OTTAWA – Canada’s real estate bonanza of the past decade has come to end and the long-term trend as one of the most profitable places to invest is also not encouraging, a new research paper from the TD Bank argues.
The “special report” from one of Canada’s largest banks makes the case that gains in housing prices have been exceptionally strong over the last 10 years, even when accounting for a sharp drop during the 2008-09 recession. But now is the time for a bit of a payback.
The report does not predict a collapse in house prices as some analysts have suggested. In fact, it sees prices rebounding after a few years of a correction to as high as eight per cent.
However, the longer term trend is for home price gains to average about two per cent over the next 10 years — flat once inflation is taken into account, says TD chief economist Craig Alexander.
“I do not think we have a housing bubble in Canada,” said Alexander. “We have had abnormal strength in the market during a period of low interest rates and when rates go up over the next three years, you will get a cooling and weaker prices, but not a permanent shock and not a sharp correction.”
The bank said tighter rules for borrowers and lenders are only part of the reason to expect prices to moderate. Other contributing factors include the aging population, modest growth in both the population and the economy and, eventually, higher interest rates.
The bank thinks the market could correct by as much as eight per cent over the next three years, but Alexander said it is possible that prices won’t fall as much as that.
Some forecasters, including Capital Economists, have predicted a bigger correction is in the offing, arguing that houses in Canada may be overpriced by as much as 25 per cent.
But Alexander says that exaggerates the problem, believing the overvaluation is closer to 10 per cent.
The problem with the housing collapse scenario, says Alexander, is that typically a sharp price correction needs a trigger in terms of a steep increase in interest rates or unemployment, both of which appear unlikely at this point.
While sales, starts and building permits issued have come off the boil in the past half year, particularly since tighter mortgage rules went into effect in July, home prices in Canada have remained relatively resilient with the exception of perhaps the condo market in Vancouver and Toronto. The Canadian Real Estate Association calculation for January found the average home sold for $354,754, about two per cent more than a year earlier.
Still, the report makes clear that the next decade for housing will be significantly weaker than the previous three.
Since 1980, home prices have climbed on average by 5.4 per cent annually, including a spike of seven per cent a year in the last 10 years. By contrast, TD expects prices to fall in the next two or three years, rising to average annual increases of 3.5 per cent after 2015 for an average annual gain of two per cent overall in the upcoming decade.

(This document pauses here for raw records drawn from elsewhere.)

Definition set_max_rounds (p : ReviewPolicy) (rounds : Z) : ReviewPolicy := {|
  min_review_rounds := min_review_rounds p;
  reviewer_max_rounds := rounds;
  review_freshness_window_secs := review_freshness_window_secs p;
  external_review_threshold := external_review_threshold p;
  external_review_paths := external_review_paths p;
  reviewer_max_wait_seconds := reviewer_max_wait_seconds p;
  reviewer_max_rate_limit_retries := reviewer_max_rate_limit_retries p;
  require_second_reviewer_complexity := require_second_reviewer_complexity p;
  complexity_line_threshold := complexity_line_threshold p;
  ci := ci p;
  max_leaf_session_seconds := max_leaf_session_seconds p;
  max_reviewer_session_seconds := max_reviewer_session_seconds p |}.
Definition with_reviewer_max_rounds (p : ReviewPolicy) (rounds : option Z) : result ReviewPolicy string :=
  match rounds with
  | None => Ok p
  | Some rounds =>
      let? _ := ensure (negb (rounds =? 0)%Z) "reviewer_max_rounds must be at least 1, got 0" in
      Ok (set_max_rounds p rounds)
  end.

Definition pattern_matches_path (prefix path : string) : bool :=
  match strip_prefix prefix path with Some _ => true | None => false end.
Definition pattern_triggers (path pattern : string) : bool :=
  match strip_suffix "**" pattern with
  | Some prefix => pattern_matches_path prefix path
  | None => contains_str pattern path
  end.
Definition path_triggers_external_review (p : ReviewPolicy) (path : string) : bool :=
  match external_review_paths p with
  | [] => false
  | patterns => existsb (pattern_triggers path) patterns
  end.
Definition lines_trigger_external_review (p : ReviewPolicy) (lines_changed : Z) : bool :=
  (external_review_threshold p <? lines_changed)%Z.

(** ** Calls *)

Inductive GitReply :=
| GitNotStarted (reason : string)
| GitExited (success : bool) (stdout stderr : string).
Inductive call :=
| PolicyExists
| ReadPolicy
| RunGit (args : list string).
Definition reply (c : call) : Type :=
  match c with PolicyExists => bool | ReadPolicy => result string string | RunGit _ => GitReply end.
Definition IO (A : Type) : Type := prog reply A.
Notation perform_call := (@perform call reply).

(** [toml::from_str] as far as the keys of the policy. *)
Class PolicyToml := { policy_table : string -> option PolicyTable }.

Definition load `{PolicyToml} : IO (result ReviewPolicy string) :=
  do exists_ <- perform_call PolicyExists;
  if negb exists_ then Ret (Ok ReviewPolicy_default)
  else
    do? data <- map_error (fun _ => "Failed to read .exo/review-policy.toml") (perform_call ReadPolicy);
    Ret (match policy_table data with
         | Some t => Ok (policy_of_table t)
         | None => Err "Failed to parse review-policy.toml"
         end).
Definition load_with_reviewer_max_rounds `{PolicyToml} (rounds : option Z)
  : IO (result ReviewPolicy string) :=
  do? policy <- load;
  Ret (with_reviewer_max_rounds policy rounds).

(** ** Reports *)

Inductive PatternTrigger :=
| StateMachine (count : Z)
| Concurrency (count : Z)
| PromptDesign
| CrossCutting (patterns_found : list string)
| Validation (count : Z).
Definition trigger_name (t : PatternTrigger) : string :=
  match t with
  | StateMachine _ => "state-machine"
  | Concurrency _ => "concurrency"
  | PromptDesign => "prompt-design"
  | CrossCutting _ => "cross-cutting"
  | Validation _ => "validation"
  end.

Inductive SecondReviewerRecommendation :=
| Pass
| PathMatch (matching_files : list string)
| Threshold (lines_changed threshold : Z)
| MultipleTriggers (matching_files : list string) (lines_changed : Z)
| PatternMatch (triggers : list PatternTrigger).

Record ComplexityReport := {
  total_lines_changed : Z;
  external_review_path_matches : list string;
  report_triggers : list PatternTrigger;
  recommendation : SecondReviewerRecommendation
}.

Definition needs_second_reviewer (r : ComplexityReport) : bool :=
  match recommendation r with Pass => false | _ => true end.

Definition trigger_names (l : list PatternTrigger) : string := join_str ", " (map trigger_name l).
Definition recommendation_text (r : SecondReviewerRecommendation) : string :=
  match r with
  | Pass => "No second reviewer needed"
  | PathMatch _ => "Second reviewer required (path policy)"
  | Threshold n t =>
      "Second reviewer required (" ++ pretty n ++ " lines > " ++ pretty t ++ " threshold)"
  | MultipleTriggers _ _ => "Second reviewer required (multiple triggers)"
  | PatternMatch l => "Second reviewer required (pattern triggers: " ++ trigger_names l ++ ")"
  end.
Definition summary (r : ComplexityReport) : string :=
  let matches := external_review_path_matches r in
  join_str "; "
    ([(pretty (total_lines_changed r) ++ " lines changed")%string]
     ++ match matches with
        | [] => []
        | _ => [(pretty (Z.of_nat (length matches)) ++ " sensitive path(s) matched: "
                 ++ join_str ", " matches)%string]
        end
     ++ match report_triggers r with
        | [] => []
        | l => [("pattern(s) matched: " ++ trigger_names l)%string]
        end
     ++ [recommendation_text (recommendation r)])%list.

(** ** What Git printed *)

Definition TAB : ascii := ascii_of_nat 9.
Definition u64_add (a b : Z) : Z := ((a + b) mod 2 ^ 64)%Z.

(** The three sums of the loop over the lines. *)
Fixpoint numstat_lines (ls : list string) (added removed : Z) (files : list string)
  : Z * Z * list string :=
  match ls with
  | [] => (added, removed, files)
  | line :: ls =>
      match split_char TAB line with
      | a :: r :: f :: _ =>
          numstat_lines ls (u64_add added (default 0%Z (parse_u64 a)))
            (u64_add removed (default 0%Z (parse_u64 r))) (files ++ [f])%list
      | _ => numstat_lines ls added removed files
      end
  end.
(** The additions wrap, as in a release build. *)
Definition parse_numstat_output (output : string) : Z * list string :=
  let '(added, removed, files) := numstat_lines (lines output) 0 0 [] in
  (u64_add added removed, files).

(** [text.matches(p).count()]: occurrences that do not overlap. *)
Fixpoint occurrences_fuel (fuel : nat) (p text : string) : Z :=
  match fuel with
  | O => 0
  | S fuel =>
      match split_once_str p text with
      | Some (_, rest) => 1 + occurrences_fuel fuel p rest
      | None => 0
      end
  end.
Definition occurrences (p text : string) : Z := occurrences_fuel (S (String.length text)) p text.
Definition count_matches (text : string) (patterns : list string) : Z :=
  fold_right (fun p n => occurrences p text + n)%Z 0%Z patterns.

Definition KEYWORDS : list string := ["pub fn "; "pub struct "; "pub enum "; "pub trait "].
Definition ends_name (c : ascii) (s : string) : bool :=
  Ascii.eqb c "(" || Ascii.eqb c "<" || Ascii.eqb c "{"
  || match strip_white_space (String c s) with Some _ => true | None => false end.
(** The first piece of [split]. *)
Fixpoint item_name (s : string) : string :=
  match s with
  | EmptyString => EmptyString
  | String c s' => if ends_name c s' then EmptyString else String c (item_name s')
  end.
(** The name a keyword finds in a trimmed line. *)
Definition declared (trimmed keyword : string) : option string :=
  rest ← strip_prefix keyword trimmed;
  let name := item_name rest in
  if str_is_empty name then None else Some name.

Definition count_one (counts : gmap string Z) (name : string) : gmap string Z :=
  <[name := (default 0 (counts !! name) + 1)%Z]> counts.
Definition count_line (counts : gmap string Z) (line : string) : gmap string Z :=
  let trimmed := str_trim line in
  fold_left (fun counts keyword =>
      match declared trimmed keyword with Some name => count_one counts name | None => counts end)
    KEYWORDS counts.
Definition declaration_counts (ls : list string) : gmap string Z := fold_left count_line ls ∅.
(** In the order of the map. *)
Definition count_cross_cutting (diff : string) : list string :=
  map fst (List.filter (fun nc => (3 <=? nc.2)%Z) (map_to_list (declaration_counts (lines diff)))).

Definition STATE_PATTERNS : list string := ["enum\s+\w+State"; "state_machine|StateMachine|Fsm"].
Definition CONCURRENCY_PATTERNS : list string :=
  ["tokio::spawn"; "async\s+fn\s+.*\bMutex"; "async\s+fn\s+.*\bRwLock"; "rayon::"; "async_std"].
Definition PROMPT_PATTERNS : list string := ["prompts"; ".v0.md"; ".v1.md"; ".v2.md"; ".claude/"].
Definition VALIDATION_PATTERNS : list string := ["invariant"; "must_hold"; "assert_eq!"].
(** [token.replace("~1", "/").replace("~0", "~")]. *)
Fixpoint replace_pair (a b by_ : ascii) (s : string) : string :=
  match s with
  | EmptyString => EmptyString
  | String x s1 =>
      match s1 with
      | String y s2 =>
          if Ascii.eqb x a && Ascii.eqb y b then String by_ (replace_pair a b by_ s2)
          else String x (replace_pair a b by_ s1)
      | EmptyString => s
      end
  end.
Definition unescape_token (token : string) : string :=
  replace_pair "~" "0" "~" (replace_pair "~" "1" "/" token).

Definition parse_index (s : string) : option nat :=
  match s with
  | String c rest =>
      if Ascii.eqb c "+" || (Ascii.eqb c "0" && negb (str_is_empty rest)) then None
      else option_map Z.to_nat (parse_u64 s)
  | EmptyString => None
  end.
Definition descend (value : option json) (token : string) : option json :=
  v ← value;
  match v with
  | JObj m => obj_get (unescape_token token) m
  | JArr l => i ← parse_index (unescape_token token); nth_error l i
  | _ => None
  end.
(** [Value::pointer]. *)
Definition pointer (path : string) (value : json) : option json :=
  match path with
  | EmptyString => Some value
  | String c rest =>
      if Ascii.eqb c "/" then fold_left descend (split_char "/" rest) (Some value) else None
  end.

(** ** The receipt *)

Record ParentApprovalReceipt := {
  receipt_id : string;
  policy_mode : string;
  parent_run_id : string;
  parent_scope_path : list string;
  parent_manifest_scope_id : option string;
  candidate_key : string;
  child_run_id : option string;
  child_manifest_node_id : option string;
  child_manifest_scope_id : option string;
  child_scope_id : option string;
  legacy_identity : bool;
  parent_agent_id : string;
  parent_branch : string;
  repository_url : string;
  plan_manifest_digest : string;
  plan_manifest_revision : Z;
  approval_policy_digest : string;
  child_manifest_digest : string;
  pr_number : Z;
  head_sha : string;
  head_tree_sha : string;
  base_sha : string;
  patch_digest : string;
  merge_tree_sha : string;
  ci_status : string;
  readiness_receipt_digest : string;
  lineage_proof_digest : string;
  lineage_commit_shas : list string;
  reviewed_leaf_ids : list string;
  created_at : string;
  supersedes_receipt_id : option string
}.

Definition common_fields : list string :=
  ["receipt_id"; "policy_mode"; "parent_run_id"; "parent_scope_path"; "parent_agent_id"; "parent_branch";
   "repository_url"; "plan_manifest_digest"; "plan_manifest_revision"; "approval_policy_digest";
   "child_manifest_digest"; "pr_number"; "head_sha"; "head_tree_sha"; "base_sha"; "patch_digest";
   "merge_tree_sha"; "ci_status"; "readiness_receipt_digest"; "lineage_proof_digest";
   "lineage_commit_shas"; "reviewed_leaf_ids"; "created_at"; "supersedes_receipt_id"].
Definition expected_fields : list string :=
  ("parent_manifest_scope_id" :: "candidate_key" :: "child_run_id" :: "child_manifest_node_id"
   :: "child_manifest_scope_id" :: common_fields)%list.
Definition legacy_fields : list string := "child_scope_id" :: common_fields.
Definition same_set (l l' : list string) : bool :=
  forallb (fun x => existsb (String.eqb x) l') l && forallb (fun x => existsb (String.eqb x) l) l'.

(** [serde_json::from_value] field by field; a field of an [Option] may be missing. *)
Definition field_str (m : list (string * json)) (k : string) : option string := v ← obj_get k m; as_str v.
Definition field_u64 (m : list (string * json)) (k : string) : option Z := v ← obj_get k m; as_u64 v.
Definition field_opt (m : list (string * json)) (k : string) : option (option string) :=
  match obj_get k m with
  | None | Some JNull => Some None
  | Some (JStr s) => Some (Some s)
  | Some _ => None
  end.
Definition field_strs (m : list (string * json)) (k : string) : option (list string) :=
  v ← obj_get k m; l ← as_array v; mapM as_str l.
Definition candidate_pointer (key : string) : string :=
  "/integration/candidates/" ++ escape_json_pointer key.
Definition candidate_of (state : json) (key : string) : option (list (string * json)) :=
  v ← pointer (candidate_pointer key) state; as_object v.

Definition active_receipt (state : json) (reference : AggregateApprovalReference)
  : result ParentApprovalReceipt string :=
  let? candidate := option_context (candidate_of state (ref_candidate_key reference))
    "aggregate approval candidate is absent from its parent RunStore" in
  let? _ := ensure (bool_decide (ostr "active_aggregate_approval_id" candidate
                                 = Some (ref_receipt_id reference)))
    "aggregate approval reference is not the active parent decision" in
  let? history := option_context (v ← obj_get "aggregate_approval_receipts" candidate; as_array v)
    "aggregate approval history is missing or malformed" in
  let? _ := ensure (negb (Nat.eqb (length history) 0)) "aggregate approval history is empty" in
  let? selected := select_receipt history reference None in
  let? selected := option_context selected
    "active aggregate approval receipt is not retained in history" in
  let? _ := ensure (negb (legacy_identity selected))
    "legacy aggregate approval must be renewed from the accepted manifest" in
  Ok selected.
Definition left_receipt : GitLockRecoveryReceipt := {|
  gr_proof_event_id := "h1"; gr_intent_event_id := "new " ++ QUARANTINE_INTENT_EVENT;
  gr_receipt_event_id := "new " ++ QUARANTINED_EVENT;
  gr_quarantine_file := display (quarantine_path repo_paths "h1"); gr_lock := lock_snapshot |}.
Lemma reported_recoveries_are_complete_witness :
  (outcome left_over reconciled).2 = Recovered left_receipt
  /\ recovery_complete proc_root log_dir index_lease (outcome left_over reconciled).1 left_receipt.
Proof.
  assert (H : (outcome left_over reconciled).2 = Recovered left_receipt) by (vm_compute; reflexivity).
  split; [exact H|]. exact (reported_recoveries_are_complete _ _ _ _ _ _ _ (outcome_is _ _ _ H)).
Defined.

Definition record_intent : IO (result string string) :=
  append_audit_once log_dir QUARANTINE_INTENT_EVENT (audit_json (intent_of "h1")) lock_path.
Lemma audit_is_recorded_once_witness :
  (outcome left_over record_intent).2 = Ok ("new " ++ QUARANTINE_INTENT_EVENT)
  /\ durable log_dir (outcome left_over record_intent).1 QUARANTINE_INTENT_EVENT
       (audit_json (intent_of "h1")) ("new " ++ QUARANTINE_INTENT_EVENT).
Proof.
  assert (H : (outcome left_over record_intent).2 = Ok ("new " ++ QUARANTINE_INTENT_EVENT))
    by (vm_compute; reflexivity).
  split; [exact H|].
  exact (proj1 (audit_is_recorded_once _ _ _ _ _ _ (outcome_is _ _ _ H)) _ eq_refl).
Defined.

Lemma snapshot_is_of_one_file_witness :
  (outcome left_over (snapshot_lock lock_path)).2 = Ok lock_snapshot
  /\ snapshot_observed lock_path (outcome left_over (snapshot_lock lock_path)).1 lock_snapshot.
Proof.
  assert (H : (outcome left_over (snapshot_lock lock_path)).2 = Ok lock_snapshot)
    by (vm_compute; reflexivity).
  split; [exact H|]. exact (snapshot_is_of_one_file _ _ _ (outcome_is _ _ _ H)).
Defined.

Definition read_starts : IO (result (list GitRecoveryEvent) string) :=
  read_git_recovery_events_at log_dir [STARTED] 0.

Definition resolve_repo := resolve_paths_with_index_override root_dir root_dir None.
Lemma resolved_paths_are_managed_witness :
  (outcome left_over resolve_repo).2 = Ok repo_paths
  /\ not_symlink (outcome left_over resolve_repo).1 (index_lock_file repo_paths).
Proof.
  assert (H : (outcome left_over resolve_repo).2 = Ok repo_paths) by (vm_compute; reflexivity).
  split; [exact H|].
  destruct (resolved_paths_are_managed _ _ _ _ _ (outcome_is _ _ _ H)) as (_ & _ & _ & Hl & _).
  exact Hl.
Defined.

(** ** No lock *)

Definition clean : Scene :=
  {| sc_lock := false; sc_moved := false; sc_alive := false; sc_log := [] |}.
Lemma clear_means_never_quarantined_witness :
  (outcome clean reconciled).2 = Clear
  /\ seen (outcome clean reconciled).1 (SymlinkMetadata lock_path) (Err NotFound).
Proof.
  assert (H : (outcome clean reconciled).2 = Clear) by (vm_compute; reflexivity).
  split; [exact H|]. exact (proj1 (clear_means_never_quarantined _ _ _ _ _ _ (outcome_is _ _ _ H))).
Defined.

(** One finished recovery and a later one that was interrupted after its move. *)
Definition interrupted_again : Scene := {| sc_lock := false; sc_moved := true; sc_alive := false;
  sc_log := [started_event; held_event; first_intent; receipt_event; second_intent] |}.
Definition absent_lock := reconcile_absent_lock proc_root log_dir index_lease.
Lemma receipt_hides_interruption_witness :
  (outcome interrupted_again absent_lock).2 = Ok (Recovered (recovery_result "r1" old_receipt))
  /\ exists past rest answer,
       (outcome interrupted_again absent_lock).1 = (past ++ rest)%list
       /\ runs (read_recovery log_dir [QUARANTINED_EVENT; QUARANTINE_INTENT_EVENT]) past answer
       /\ forall records receipt_id audit, answer = Ok records ->
            newest_audit index_lease QUARANTINED_EVENT receipt_of_json qr_proof (rev records)
              = Some (Some (receipt_id, audit)) ->
            (forall e, In e (outcome interrupted_again absent_lock).1 -> observes (projT1 e) = true)
            /\ forall receipt, (outcome interrupted_again absent_lock).2 = Ok (Recovered receipt) ->
                 receipt = recovery_result receipt_id audit.
Proof.
  split; [vm_compute; reflexivity|].
  exact (receipt_hides_interruption _ _ _ _ _ (outcome_runs interrupted_again absent_lock)).
Defined.

Definition two_leases :=
  acquire_set_with_index_override root_dir root_dir [Index; SharedRefs; Index] op_id 0 None.
Lemma leases_are_taken_in_order_witness :
  exists leases, (outcome clean two_leases).2 = Ok leases
    /\ map le_resource leases = [SharedRefs; Index].
Proof.
  assert (H : is_ok (outcome clean two_leases).2 = true) by (vm_compute; reflexivity).
  destruct (outcome clean two_leases).2 as [leases|e] eqn:E; [|discriminate H].
  exists leases. split; [reflexivity|].
  exact (eq_trans (proj1 (leases_are_taken_in_order _ _ _ _ _ _ _ _ (outcome_is _ _ _ E)))
           eq_refl).
Defined.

In terms of return on investment, real estate will not reap the bonanza of the past decade, but remains relatively attractive because profits on a primary residence are tax free, the report points out. It estimates the annual pre-tax return to be about 4.4 per cent over the next 20 years, which is higher than expected yields on bonds.
Somewhat surprisingly, the report predicts Vancouver and Toronto, along with Victoria, Edmonton and Calgary will continue to outpace the national average in terms of home prices over the next 10 years.
Vancouver and Toronto are regarded as the cities with the most inflated prices — despite recent corrections — but TD argues that the two cities will realize the biggest influx of immigrants, so demand will remain higher. The Alberta cities will do well because of both population growth and higher than average income growth.
Alexander says the two biggest factors in trend home prices are population growth and housing formation, which both favour Toronto and Vancouver.